START MATERIAL FOR THIS EXERCISE
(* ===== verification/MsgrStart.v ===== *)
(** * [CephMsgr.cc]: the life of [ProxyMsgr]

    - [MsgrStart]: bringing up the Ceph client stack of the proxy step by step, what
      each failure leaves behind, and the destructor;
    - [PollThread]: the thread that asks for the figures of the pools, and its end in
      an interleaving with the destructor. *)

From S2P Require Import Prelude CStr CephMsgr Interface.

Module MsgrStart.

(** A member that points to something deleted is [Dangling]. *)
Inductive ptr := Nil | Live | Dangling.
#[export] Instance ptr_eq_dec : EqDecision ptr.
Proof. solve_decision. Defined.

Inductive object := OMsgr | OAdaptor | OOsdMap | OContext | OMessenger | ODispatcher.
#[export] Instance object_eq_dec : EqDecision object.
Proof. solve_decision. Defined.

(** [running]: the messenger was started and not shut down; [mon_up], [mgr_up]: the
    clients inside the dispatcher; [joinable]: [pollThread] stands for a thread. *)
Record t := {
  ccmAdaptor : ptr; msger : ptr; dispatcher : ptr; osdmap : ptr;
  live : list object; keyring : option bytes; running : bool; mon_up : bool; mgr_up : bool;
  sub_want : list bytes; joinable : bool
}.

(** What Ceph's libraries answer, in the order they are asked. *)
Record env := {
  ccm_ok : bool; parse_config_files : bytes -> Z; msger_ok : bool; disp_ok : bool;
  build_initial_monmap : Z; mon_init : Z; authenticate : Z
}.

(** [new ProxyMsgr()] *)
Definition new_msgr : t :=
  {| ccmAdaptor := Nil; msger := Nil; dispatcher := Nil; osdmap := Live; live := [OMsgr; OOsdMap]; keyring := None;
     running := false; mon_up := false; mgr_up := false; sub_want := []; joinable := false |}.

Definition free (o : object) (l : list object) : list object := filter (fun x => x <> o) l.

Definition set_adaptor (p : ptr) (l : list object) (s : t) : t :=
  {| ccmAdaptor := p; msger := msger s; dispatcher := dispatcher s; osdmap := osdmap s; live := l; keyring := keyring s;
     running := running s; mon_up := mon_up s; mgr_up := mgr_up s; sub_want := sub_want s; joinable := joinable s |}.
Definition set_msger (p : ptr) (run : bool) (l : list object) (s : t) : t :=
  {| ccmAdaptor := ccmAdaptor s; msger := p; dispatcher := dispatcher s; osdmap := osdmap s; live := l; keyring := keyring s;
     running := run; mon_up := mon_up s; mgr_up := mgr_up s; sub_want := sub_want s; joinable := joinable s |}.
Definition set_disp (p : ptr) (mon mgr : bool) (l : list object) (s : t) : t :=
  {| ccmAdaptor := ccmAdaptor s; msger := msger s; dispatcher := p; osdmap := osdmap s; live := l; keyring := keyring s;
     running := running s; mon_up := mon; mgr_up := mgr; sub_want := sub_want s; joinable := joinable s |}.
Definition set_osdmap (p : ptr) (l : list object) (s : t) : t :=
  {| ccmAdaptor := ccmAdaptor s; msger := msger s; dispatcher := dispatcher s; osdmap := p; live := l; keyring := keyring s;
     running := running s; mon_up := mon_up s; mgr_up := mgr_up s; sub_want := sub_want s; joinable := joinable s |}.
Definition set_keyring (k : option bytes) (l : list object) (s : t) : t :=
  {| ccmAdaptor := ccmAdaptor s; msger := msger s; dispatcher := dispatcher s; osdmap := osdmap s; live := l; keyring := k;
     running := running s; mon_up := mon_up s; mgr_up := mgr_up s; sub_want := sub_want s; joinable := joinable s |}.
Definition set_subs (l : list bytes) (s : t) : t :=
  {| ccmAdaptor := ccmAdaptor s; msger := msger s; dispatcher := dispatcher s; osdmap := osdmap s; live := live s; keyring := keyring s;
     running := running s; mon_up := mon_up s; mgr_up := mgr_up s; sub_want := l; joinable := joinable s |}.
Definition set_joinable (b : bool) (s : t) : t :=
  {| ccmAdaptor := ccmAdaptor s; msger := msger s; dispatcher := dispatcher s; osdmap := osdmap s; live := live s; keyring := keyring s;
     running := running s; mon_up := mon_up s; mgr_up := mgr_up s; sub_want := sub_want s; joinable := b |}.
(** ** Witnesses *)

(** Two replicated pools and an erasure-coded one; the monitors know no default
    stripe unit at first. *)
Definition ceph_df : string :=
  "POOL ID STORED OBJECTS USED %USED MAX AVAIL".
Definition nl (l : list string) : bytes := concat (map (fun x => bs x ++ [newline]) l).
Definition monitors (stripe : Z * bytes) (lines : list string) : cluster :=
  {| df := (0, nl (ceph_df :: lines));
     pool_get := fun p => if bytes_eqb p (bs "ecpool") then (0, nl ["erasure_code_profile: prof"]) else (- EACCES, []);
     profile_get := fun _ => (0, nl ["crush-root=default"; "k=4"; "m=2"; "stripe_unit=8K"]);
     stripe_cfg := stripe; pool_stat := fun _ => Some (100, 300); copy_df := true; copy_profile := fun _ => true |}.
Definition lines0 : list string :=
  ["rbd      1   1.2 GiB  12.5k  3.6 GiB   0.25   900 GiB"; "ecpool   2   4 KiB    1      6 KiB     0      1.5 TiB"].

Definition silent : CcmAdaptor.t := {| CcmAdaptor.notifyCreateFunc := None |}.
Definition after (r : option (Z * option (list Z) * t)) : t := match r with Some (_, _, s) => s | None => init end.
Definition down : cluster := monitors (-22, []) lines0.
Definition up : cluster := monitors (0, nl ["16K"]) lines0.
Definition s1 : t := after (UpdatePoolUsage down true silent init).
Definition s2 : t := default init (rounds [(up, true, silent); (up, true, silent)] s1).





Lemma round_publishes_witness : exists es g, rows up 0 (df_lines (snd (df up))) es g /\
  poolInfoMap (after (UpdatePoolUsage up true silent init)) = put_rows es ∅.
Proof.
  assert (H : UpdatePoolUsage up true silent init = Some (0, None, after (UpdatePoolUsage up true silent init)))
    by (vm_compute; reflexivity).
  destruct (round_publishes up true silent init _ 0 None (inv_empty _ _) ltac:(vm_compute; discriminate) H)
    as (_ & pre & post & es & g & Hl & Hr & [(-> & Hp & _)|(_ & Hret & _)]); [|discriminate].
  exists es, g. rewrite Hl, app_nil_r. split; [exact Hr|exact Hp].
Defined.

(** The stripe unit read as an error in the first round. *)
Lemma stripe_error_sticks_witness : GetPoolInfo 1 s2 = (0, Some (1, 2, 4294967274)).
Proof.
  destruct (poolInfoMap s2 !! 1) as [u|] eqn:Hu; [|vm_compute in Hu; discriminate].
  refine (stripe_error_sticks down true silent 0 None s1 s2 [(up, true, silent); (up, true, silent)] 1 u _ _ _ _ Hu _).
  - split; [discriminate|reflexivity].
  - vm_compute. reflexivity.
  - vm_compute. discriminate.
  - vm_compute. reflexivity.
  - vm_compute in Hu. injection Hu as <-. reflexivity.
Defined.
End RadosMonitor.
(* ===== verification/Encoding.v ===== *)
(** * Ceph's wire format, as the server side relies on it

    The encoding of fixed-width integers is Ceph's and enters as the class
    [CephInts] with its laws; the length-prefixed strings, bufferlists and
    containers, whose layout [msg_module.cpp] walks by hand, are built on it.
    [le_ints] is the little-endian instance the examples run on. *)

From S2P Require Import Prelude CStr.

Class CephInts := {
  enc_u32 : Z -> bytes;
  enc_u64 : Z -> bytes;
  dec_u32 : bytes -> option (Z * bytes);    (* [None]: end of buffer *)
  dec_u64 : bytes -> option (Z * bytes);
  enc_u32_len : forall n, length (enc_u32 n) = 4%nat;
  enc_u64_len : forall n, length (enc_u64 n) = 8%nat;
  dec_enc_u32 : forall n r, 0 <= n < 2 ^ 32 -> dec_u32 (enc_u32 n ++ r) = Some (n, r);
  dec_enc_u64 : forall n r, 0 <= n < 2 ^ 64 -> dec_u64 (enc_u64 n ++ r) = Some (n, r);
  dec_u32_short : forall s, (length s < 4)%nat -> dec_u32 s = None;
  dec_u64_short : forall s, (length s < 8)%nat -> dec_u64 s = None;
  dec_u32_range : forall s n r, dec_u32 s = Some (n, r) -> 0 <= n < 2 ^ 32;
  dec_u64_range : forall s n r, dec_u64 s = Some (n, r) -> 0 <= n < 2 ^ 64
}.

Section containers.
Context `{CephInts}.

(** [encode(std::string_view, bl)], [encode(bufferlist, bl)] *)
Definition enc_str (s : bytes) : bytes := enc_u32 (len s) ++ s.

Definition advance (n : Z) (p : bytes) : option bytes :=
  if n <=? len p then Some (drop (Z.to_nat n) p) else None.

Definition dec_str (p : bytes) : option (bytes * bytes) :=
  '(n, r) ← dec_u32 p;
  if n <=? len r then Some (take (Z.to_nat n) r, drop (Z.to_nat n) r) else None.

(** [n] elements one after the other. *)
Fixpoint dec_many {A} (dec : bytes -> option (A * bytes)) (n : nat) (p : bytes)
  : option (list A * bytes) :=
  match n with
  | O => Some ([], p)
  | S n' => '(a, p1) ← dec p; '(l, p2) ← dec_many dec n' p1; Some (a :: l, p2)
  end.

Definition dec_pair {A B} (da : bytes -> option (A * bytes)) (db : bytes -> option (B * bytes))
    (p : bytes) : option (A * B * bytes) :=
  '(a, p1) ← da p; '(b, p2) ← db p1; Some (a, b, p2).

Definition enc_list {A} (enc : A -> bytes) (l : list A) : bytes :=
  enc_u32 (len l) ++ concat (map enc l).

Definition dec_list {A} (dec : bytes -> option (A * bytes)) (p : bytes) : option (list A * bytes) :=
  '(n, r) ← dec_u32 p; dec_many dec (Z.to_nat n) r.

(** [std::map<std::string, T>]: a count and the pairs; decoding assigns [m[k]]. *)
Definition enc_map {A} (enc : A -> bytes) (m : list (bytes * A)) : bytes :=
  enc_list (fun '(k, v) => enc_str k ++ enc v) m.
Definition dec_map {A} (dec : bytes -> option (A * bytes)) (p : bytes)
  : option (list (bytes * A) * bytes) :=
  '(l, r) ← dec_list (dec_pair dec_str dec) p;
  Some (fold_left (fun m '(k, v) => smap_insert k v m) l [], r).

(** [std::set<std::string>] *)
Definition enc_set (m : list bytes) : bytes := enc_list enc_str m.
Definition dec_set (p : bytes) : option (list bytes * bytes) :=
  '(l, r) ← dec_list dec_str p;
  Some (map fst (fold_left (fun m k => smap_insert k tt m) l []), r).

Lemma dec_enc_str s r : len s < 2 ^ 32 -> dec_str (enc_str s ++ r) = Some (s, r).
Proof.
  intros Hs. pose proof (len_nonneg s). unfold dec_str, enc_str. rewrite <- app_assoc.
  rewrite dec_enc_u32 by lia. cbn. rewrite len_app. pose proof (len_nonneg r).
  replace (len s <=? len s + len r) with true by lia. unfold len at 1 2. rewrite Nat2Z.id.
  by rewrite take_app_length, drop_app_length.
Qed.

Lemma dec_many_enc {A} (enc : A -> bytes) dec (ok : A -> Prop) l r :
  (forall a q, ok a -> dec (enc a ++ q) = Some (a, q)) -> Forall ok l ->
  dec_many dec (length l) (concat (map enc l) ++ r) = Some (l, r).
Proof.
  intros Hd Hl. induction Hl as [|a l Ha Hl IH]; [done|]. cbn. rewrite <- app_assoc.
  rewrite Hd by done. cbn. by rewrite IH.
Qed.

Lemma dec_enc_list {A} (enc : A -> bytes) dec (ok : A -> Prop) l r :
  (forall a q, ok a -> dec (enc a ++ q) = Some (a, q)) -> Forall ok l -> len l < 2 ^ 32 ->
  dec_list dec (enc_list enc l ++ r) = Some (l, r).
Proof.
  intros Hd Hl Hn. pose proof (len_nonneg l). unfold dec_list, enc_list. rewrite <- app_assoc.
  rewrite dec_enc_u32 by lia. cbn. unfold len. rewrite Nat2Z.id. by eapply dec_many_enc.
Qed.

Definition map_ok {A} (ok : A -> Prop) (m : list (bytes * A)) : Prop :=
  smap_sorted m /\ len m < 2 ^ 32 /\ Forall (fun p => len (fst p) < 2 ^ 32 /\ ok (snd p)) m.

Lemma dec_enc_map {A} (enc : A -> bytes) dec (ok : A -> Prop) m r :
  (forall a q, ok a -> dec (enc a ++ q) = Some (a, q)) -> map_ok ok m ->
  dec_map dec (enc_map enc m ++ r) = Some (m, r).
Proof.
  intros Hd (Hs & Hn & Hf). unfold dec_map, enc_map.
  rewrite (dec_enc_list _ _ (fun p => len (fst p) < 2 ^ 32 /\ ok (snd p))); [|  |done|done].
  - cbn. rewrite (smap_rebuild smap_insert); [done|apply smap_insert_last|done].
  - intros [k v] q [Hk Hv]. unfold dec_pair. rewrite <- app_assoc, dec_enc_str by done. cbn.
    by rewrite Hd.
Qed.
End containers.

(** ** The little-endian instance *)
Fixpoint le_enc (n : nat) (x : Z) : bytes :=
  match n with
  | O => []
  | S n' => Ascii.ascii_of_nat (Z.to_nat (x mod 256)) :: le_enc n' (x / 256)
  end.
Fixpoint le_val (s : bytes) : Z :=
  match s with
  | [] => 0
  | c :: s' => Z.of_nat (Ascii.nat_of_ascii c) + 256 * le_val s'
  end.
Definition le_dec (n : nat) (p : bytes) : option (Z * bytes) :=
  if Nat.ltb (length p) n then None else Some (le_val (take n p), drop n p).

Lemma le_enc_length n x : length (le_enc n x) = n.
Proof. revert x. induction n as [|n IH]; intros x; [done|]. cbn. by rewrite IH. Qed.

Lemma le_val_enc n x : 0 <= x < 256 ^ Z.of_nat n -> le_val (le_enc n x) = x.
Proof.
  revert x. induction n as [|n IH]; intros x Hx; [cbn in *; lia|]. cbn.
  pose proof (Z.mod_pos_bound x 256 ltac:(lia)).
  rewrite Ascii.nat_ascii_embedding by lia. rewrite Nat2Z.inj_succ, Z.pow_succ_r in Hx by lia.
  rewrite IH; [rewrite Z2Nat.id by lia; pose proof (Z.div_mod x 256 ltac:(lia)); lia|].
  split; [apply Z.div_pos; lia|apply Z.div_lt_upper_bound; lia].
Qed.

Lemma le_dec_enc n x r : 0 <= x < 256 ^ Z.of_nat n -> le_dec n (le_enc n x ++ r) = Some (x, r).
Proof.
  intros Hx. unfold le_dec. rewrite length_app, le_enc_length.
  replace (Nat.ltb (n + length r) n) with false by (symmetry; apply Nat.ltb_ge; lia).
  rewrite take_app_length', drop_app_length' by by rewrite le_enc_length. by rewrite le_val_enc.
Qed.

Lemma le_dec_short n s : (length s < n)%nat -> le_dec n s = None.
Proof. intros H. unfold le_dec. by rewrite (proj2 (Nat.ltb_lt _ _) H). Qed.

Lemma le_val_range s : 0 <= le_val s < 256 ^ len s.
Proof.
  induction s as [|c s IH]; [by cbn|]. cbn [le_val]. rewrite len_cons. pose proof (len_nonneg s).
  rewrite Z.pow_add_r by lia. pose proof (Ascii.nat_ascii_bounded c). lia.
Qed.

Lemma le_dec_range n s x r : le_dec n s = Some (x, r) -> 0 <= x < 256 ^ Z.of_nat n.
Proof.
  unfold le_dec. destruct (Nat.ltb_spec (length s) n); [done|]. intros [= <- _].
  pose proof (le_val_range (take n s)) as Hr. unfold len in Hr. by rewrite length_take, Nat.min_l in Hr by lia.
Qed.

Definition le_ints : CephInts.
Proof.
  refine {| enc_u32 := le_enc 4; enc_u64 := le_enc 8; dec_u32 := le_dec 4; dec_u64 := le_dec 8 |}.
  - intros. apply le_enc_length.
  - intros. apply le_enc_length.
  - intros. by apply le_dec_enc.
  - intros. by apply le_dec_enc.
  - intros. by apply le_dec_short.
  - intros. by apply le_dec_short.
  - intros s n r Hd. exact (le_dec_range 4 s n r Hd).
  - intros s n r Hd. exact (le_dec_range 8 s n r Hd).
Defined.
END MATERIAL FOR THIS EXERCISE
START MATERIAL FOR THIS EXERCISE
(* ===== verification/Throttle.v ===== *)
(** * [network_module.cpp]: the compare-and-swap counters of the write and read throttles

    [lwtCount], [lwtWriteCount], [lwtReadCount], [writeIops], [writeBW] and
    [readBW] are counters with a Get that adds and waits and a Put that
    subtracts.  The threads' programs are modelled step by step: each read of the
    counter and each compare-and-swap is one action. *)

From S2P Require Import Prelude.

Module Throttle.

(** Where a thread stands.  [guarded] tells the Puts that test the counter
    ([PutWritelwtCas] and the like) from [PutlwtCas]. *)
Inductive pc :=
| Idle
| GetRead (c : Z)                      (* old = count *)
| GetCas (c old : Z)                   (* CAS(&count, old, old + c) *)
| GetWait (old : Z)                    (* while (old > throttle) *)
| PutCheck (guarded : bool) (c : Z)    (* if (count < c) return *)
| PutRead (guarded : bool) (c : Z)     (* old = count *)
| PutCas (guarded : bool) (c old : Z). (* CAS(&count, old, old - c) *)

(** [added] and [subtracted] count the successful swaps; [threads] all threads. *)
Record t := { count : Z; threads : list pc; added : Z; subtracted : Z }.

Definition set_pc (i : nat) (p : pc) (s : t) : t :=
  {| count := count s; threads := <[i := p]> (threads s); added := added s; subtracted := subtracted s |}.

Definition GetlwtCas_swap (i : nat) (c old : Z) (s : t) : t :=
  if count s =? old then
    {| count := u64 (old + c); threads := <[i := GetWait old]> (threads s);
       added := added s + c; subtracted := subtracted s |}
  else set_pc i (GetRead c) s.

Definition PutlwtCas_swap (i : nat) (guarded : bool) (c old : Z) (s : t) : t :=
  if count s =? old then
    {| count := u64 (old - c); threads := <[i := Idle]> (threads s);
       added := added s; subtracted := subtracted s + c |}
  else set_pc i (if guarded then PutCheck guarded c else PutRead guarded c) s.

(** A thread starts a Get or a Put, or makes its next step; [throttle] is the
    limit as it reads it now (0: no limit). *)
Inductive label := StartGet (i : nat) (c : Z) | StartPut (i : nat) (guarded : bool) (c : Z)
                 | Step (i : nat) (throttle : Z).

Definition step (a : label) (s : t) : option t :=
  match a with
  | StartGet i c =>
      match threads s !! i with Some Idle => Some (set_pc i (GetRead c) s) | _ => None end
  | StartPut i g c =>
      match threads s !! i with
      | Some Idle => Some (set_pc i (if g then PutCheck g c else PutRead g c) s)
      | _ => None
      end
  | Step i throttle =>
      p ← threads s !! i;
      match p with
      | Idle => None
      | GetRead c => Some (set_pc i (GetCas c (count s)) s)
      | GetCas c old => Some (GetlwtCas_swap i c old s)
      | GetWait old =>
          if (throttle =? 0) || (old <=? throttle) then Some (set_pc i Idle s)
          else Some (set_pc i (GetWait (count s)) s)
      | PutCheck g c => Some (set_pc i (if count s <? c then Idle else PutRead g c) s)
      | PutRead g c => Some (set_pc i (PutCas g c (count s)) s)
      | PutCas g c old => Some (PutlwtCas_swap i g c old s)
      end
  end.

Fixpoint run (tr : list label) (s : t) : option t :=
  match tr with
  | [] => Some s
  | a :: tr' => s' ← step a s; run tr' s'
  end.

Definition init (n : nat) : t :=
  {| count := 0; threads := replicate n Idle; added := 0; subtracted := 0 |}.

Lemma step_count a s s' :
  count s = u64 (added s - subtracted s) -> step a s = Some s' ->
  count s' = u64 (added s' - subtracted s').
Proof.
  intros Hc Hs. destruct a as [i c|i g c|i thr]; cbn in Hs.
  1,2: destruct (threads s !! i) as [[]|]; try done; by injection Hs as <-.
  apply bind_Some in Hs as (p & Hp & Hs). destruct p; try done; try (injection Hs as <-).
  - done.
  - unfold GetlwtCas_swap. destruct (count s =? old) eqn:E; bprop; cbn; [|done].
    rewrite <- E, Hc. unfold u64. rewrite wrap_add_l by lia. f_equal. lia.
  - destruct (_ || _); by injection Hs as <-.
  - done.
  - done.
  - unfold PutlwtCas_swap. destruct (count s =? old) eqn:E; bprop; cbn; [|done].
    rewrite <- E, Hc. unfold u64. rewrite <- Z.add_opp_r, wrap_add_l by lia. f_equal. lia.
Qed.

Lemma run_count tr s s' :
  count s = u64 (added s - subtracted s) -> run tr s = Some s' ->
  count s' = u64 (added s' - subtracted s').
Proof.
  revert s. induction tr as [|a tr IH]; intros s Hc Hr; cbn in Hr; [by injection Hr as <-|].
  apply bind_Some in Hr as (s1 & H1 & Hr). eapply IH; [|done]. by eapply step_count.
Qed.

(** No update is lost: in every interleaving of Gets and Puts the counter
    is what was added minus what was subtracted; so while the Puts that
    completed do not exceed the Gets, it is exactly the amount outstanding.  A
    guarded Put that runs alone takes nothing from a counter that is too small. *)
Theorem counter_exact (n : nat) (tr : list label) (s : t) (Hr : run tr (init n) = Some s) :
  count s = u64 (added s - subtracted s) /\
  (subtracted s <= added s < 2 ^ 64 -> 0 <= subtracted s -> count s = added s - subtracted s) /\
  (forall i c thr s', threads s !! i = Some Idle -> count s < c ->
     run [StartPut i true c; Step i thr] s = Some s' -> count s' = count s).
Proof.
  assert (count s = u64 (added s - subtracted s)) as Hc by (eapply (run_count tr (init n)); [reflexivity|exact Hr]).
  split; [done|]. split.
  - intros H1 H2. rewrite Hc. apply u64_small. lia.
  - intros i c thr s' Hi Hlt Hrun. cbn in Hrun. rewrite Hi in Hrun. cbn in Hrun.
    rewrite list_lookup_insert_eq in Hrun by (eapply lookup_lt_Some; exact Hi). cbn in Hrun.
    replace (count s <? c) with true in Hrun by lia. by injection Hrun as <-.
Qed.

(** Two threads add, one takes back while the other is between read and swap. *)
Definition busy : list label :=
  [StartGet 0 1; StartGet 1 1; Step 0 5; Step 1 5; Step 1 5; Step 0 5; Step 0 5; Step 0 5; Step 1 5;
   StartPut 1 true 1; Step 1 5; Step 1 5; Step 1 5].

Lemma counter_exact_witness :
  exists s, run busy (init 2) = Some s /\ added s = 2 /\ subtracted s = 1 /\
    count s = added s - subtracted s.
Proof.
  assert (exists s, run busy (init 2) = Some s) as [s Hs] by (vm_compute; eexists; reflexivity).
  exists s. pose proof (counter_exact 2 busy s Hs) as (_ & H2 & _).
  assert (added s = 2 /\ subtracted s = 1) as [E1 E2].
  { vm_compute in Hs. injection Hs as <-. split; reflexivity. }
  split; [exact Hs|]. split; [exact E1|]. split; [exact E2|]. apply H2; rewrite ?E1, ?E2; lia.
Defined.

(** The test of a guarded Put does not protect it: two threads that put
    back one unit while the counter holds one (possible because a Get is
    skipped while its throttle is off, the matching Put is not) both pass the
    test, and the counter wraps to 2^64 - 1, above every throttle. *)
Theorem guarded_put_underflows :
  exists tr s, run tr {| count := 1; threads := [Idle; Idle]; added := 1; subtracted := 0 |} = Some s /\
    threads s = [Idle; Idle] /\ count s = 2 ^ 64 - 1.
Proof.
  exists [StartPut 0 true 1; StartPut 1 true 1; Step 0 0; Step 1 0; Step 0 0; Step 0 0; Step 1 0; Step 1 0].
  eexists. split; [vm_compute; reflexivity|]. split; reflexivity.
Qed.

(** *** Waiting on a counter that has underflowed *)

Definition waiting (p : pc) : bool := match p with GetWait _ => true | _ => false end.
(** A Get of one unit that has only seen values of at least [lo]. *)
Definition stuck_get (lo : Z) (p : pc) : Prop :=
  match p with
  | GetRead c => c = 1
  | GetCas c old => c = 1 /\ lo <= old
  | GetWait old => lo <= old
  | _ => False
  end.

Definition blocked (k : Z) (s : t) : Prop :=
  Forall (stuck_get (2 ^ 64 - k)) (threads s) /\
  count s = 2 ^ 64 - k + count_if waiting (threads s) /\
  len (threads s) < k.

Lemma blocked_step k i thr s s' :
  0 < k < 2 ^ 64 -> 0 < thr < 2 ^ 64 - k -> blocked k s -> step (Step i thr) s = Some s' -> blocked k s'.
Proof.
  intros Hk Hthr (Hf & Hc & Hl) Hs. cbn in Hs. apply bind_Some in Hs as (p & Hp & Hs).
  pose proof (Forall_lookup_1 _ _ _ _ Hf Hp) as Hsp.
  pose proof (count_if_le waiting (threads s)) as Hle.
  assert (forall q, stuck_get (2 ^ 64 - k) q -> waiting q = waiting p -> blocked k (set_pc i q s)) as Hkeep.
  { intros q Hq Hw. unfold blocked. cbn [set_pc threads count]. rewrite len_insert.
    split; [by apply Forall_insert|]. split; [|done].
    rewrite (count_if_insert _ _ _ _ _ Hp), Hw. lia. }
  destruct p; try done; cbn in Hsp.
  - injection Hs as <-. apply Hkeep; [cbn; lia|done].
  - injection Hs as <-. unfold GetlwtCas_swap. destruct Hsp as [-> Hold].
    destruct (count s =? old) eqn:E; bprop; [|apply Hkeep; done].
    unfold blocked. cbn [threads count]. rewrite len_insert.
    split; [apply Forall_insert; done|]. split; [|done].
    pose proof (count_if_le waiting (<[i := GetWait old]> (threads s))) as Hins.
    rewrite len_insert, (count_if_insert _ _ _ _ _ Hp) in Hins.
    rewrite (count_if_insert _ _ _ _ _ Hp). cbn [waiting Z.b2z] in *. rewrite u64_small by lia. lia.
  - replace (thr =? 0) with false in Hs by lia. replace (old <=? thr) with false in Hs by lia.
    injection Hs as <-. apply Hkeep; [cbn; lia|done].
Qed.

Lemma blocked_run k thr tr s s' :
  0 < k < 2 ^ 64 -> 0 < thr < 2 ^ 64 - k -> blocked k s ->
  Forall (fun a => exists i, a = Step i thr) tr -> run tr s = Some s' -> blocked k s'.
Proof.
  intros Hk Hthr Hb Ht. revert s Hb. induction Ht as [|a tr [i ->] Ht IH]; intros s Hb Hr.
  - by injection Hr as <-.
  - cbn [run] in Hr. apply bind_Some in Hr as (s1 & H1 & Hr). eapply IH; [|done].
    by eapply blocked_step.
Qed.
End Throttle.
END MATERIAL FOR THIS EXERCISE
> _YOUR INSTRUCTIONS_
Your answer should be the lines above from the one containing "- unfold GetlwtCas_swap." through the one containing "count s = u64 (added s - subtracted s) -> run", copied exactly and with both ends kept.

> _SOLUTION_
  - unfold GetlwtCas_swap. destruct (count s =? old) eqn:E; bprop; cbn; [|done].
    rewrite <- E, Hc. unfold u64. rewrite wrap_add_l by lia. f_equal. lia.
  - destruct (_ || _); by injection Hs as <-.
  - done.
  - done.
  - unfold PutlwtCas_swap. destruct (count s =? old) eqn:E; bprop; cbn; [|done].
    rewrite <- E, Hc. unfold u64. rewrite <- Z.add_opp_r, wrap_add_l by lia. f_equal. lia.
Qed.

Lemma run_count tr s s' :
  count s = u64 (added s - subtracted s) -> run tr s = Some s' ->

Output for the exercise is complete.